**Instructions to follow:**
Return, word for word, the line containing "key missing *)" and every line after it through the last line of the records below.

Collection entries
(** * A reduced RISC-V toolchain: assembler and simulator

    Shallow embedding of [Assembler.py] and [simulator.py].

    Python strings are lists of characters, Python integers are [Z],
    the register dictionary (keys [x0] .. [x31]) is a finite map from the
    register number to its value, the memory is a list of words.  Python
    exceptions are an explicit error result; state mutated in place is
    threaded through the executors. *)

From Stdlib Require Import ZArith Lia Ascii String List.
From stdpp Require Import base option list strings gmap.

Open Scope Z_scope.

(** ** Strings *)

Abbreviation str := (list ascii).

Definition lit (s : string) : str := list_ascii_of_string s.

Fixpoint str_eqb (s t : str) : bool :=
  match s, t with
  | [], [] => true
  | c :: s', d :: t' => Ascii.eqb c d && str_eqb s' t'
  | _, _ => false
  end.

(** ** Exceptions *)

Inductive exn : Type :=
  | ValueError_int            (* int(): invalid literal *)
  | IndexError                (* sequence index out of range *)
  | KeyError                  (* dictionary key missing *)
  | Unknown_R_funct7
  | Unknown_R_funct3
  | Invalid_memory_address (addr : Z)
  | Unknown_I_type
  | Unknown_S_type
  | Unknown_B_funct3
  | Unknown_J_opcode
  | Unknown_opcode.

Inductive res (A : Type) : Type :=
  | Ok (a : A)
  | Raise (e : exn).
Arguments Ok {A} a.
Arguments Raise {A} e.

Definition res_bind {A B} (m : res A) (k : A -> res B) : res B :=
  match m with
  | Ok a => k a
  | Raise e => Raise e
  end.

Notation "'try!' x ':=' m 'in' k" := (res_bind m (fun x => k))
  (at level 10, x name, m at level 100, k at level 200).

(** ** Python built-ins used by both programs *)

(** Binary digits of a positive number, most significant first. *)
Fixpoint bin_pos (p : positive) (acc : str) : str :=
  match p with
  | xH => "1"%char :: acc
  | xO q => bin_pos q ("0"%char :: acc)
  | xI q => bin_pos q ("1"%char :: acc)
  end.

**Written answer:**
  | KeyError                  (* dictionary key missing *)
  | Unknown_R_funct7
  | Unknown_R_funct3
  | Invalid_memory_address (addr : Z)
  | Unknown_I_type
  | Unknown_S_type
  | Unknown_B_funct3
  | Unknown_J_opcode
  | Unknown_opcode.

Inductive res (A : Type) : Type :=
  | Ok (a : A)
  | Raise (e : exn).
Arguments Ok {A} a.
Arguments Raise {A} e.

Definition res_bind {A B} (m : res A) (k : A -> res B) : res B :=
  match m with
  | Ok a => k a
  | Raise e => Raise e
  end.

Notation "'try!' x ':=' m 'in' k" := (res_bind m (fun x => k))
  (at level 10, x name, m at level 100, k at level 200).

(** ** Python built-ins used by both programs *)

(** Binary digits of a positive number, most significant first. *)
Fixpoint bin_pos (p : positive) (acc : str) : str :=
  match p with
  | xH => "1"%char :: acc
  | xO q => bin_pos q ("0"%char :: acc)
  | xI q => bin_pos q ("1"%char :: acc)
  end.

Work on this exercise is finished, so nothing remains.